→ Task goal
Below are records; give the number of their lines that contain "status", and only that number.

[[ Stored data open ]]

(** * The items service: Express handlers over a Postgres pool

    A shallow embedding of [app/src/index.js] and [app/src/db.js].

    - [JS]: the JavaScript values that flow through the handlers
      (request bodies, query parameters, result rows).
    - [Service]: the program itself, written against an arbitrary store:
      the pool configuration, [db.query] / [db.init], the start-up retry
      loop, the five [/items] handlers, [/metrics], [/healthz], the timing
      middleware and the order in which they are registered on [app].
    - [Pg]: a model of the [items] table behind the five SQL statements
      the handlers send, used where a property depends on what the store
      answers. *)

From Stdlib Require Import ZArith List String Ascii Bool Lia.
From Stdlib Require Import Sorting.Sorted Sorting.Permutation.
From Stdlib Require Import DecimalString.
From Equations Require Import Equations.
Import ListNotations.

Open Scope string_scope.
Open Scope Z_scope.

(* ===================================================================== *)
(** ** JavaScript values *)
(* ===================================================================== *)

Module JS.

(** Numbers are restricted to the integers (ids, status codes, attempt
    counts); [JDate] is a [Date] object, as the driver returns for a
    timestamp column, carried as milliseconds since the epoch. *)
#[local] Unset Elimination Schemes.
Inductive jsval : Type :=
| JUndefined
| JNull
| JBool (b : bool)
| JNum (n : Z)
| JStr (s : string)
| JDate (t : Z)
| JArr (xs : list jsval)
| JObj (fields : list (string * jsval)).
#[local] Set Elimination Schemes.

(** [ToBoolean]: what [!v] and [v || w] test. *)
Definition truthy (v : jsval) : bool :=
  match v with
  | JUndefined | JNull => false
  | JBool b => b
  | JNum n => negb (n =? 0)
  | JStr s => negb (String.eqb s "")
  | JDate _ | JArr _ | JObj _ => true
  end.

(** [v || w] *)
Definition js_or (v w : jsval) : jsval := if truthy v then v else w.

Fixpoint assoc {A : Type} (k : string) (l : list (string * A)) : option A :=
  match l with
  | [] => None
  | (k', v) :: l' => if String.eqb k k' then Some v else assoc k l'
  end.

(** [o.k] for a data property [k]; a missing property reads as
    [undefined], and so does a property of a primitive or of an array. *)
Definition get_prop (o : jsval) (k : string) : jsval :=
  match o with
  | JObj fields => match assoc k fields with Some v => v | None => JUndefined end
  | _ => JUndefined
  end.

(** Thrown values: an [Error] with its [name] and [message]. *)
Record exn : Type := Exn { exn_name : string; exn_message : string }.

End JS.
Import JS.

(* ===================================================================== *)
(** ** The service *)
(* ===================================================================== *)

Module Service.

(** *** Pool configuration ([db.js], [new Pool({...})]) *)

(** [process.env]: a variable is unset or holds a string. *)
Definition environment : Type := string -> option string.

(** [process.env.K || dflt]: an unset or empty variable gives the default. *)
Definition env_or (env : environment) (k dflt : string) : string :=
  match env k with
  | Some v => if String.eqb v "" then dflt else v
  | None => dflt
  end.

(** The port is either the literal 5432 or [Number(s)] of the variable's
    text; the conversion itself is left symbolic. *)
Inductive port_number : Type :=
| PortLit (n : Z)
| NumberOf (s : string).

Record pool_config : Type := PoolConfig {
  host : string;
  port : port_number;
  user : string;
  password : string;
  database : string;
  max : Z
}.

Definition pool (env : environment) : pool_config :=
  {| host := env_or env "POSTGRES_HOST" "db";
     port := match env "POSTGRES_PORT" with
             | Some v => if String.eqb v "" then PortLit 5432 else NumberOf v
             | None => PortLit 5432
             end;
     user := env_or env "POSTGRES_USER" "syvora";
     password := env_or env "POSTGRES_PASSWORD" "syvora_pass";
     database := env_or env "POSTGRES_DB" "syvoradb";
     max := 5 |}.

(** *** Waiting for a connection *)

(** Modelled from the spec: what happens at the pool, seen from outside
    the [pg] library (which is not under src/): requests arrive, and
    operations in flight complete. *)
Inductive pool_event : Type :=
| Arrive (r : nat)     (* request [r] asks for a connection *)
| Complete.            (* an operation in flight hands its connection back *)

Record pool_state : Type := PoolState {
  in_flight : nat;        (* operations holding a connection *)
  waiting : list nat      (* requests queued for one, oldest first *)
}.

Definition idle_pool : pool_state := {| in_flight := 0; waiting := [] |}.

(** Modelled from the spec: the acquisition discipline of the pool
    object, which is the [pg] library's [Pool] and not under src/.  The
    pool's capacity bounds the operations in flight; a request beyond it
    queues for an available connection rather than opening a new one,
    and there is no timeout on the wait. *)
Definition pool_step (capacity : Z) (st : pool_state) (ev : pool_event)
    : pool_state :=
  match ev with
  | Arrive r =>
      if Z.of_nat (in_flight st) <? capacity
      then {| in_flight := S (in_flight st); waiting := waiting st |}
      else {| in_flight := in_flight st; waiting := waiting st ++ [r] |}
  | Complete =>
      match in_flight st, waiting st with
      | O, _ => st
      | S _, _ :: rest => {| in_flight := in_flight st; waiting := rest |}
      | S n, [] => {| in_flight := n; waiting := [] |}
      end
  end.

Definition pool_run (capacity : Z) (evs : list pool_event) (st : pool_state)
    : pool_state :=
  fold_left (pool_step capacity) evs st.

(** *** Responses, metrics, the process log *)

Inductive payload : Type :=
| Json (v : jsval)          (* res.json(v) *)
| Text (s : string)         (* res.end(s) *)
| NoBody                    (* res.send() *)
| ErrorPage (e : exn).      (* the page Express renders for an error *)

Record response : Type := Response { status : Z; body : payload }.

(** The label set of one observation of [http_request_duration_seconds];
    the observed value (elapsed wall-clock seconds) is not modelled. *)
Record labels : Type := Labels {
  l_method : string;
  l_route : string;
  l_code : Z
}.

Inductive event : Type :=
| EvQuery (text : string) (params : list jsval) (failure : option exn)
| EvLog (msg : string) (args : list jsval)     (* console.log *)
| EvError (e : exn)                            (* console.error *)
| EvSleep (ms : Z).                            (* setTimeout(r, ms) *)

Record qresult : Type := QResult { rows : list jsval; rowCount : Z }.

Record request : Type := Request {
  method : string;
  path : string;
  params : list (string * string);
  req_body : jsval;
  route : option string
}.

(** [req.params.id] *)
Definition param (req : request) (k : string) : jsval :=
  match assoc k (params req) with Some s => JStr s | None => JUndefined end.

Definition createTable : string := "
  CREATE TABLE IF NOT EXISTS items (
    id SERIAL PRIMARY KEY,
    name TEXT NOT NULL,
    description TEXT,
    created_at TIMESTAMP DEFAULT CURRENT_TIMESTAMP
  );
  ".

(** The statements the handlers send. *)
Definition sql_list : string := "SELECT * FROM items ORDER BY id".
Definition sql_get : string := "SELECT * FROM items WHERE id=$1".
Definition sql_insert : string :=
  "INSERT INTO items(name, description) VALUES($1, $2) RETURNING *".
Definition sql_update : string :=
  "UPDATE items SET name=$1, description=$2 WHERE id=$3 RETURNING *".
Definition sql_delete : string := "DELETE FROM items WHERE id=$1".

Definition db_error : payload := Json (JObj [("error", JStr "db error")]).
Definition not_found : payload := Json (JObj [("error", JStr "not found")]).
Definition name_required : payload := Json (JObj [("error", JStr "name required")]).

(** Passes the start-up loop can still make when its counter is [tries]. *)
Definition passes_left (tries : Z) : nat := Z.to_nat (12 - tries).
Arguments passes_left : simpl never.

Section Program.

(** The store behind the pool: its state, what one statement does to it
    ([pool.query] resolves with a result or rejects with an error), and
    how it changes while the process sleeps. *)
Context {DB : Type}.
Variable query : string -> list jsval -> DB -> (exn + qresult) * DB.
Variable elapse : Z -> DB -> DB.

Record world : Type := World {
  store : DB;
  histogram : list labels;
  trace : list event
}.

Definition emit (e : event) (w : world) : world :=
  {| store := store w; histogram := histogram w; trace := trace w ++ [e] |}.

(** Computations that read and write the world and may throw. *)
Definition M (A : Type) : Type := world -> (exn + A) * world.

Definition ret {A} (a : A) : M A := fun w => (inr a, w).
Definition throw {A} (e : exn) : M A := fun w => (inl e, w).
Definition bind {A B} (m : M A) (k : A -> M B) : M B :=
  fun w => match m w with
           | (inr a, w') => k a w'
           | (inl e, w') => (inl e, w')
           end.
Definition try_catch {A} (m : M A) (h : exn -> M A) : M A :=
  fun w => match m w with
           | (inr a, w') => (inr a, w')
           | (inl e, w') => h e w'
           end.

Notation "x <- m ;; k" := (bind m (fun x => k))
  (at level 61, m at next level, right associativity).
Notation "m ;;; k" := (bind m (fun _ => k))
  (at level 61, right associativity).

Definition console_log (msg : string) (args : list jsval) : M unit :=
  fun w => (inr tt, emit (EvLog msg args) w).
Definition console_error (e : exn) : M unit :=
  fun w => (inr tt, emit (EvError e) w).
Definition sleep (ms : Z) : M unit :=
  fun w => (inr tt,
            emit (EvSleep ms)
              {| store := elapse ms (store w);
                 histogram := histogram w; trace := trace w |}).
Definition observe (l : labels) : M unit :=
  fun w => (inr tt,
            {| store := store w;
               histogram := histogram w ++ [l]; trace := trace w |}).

[[ Stored data closed ]]

→ Expected output
2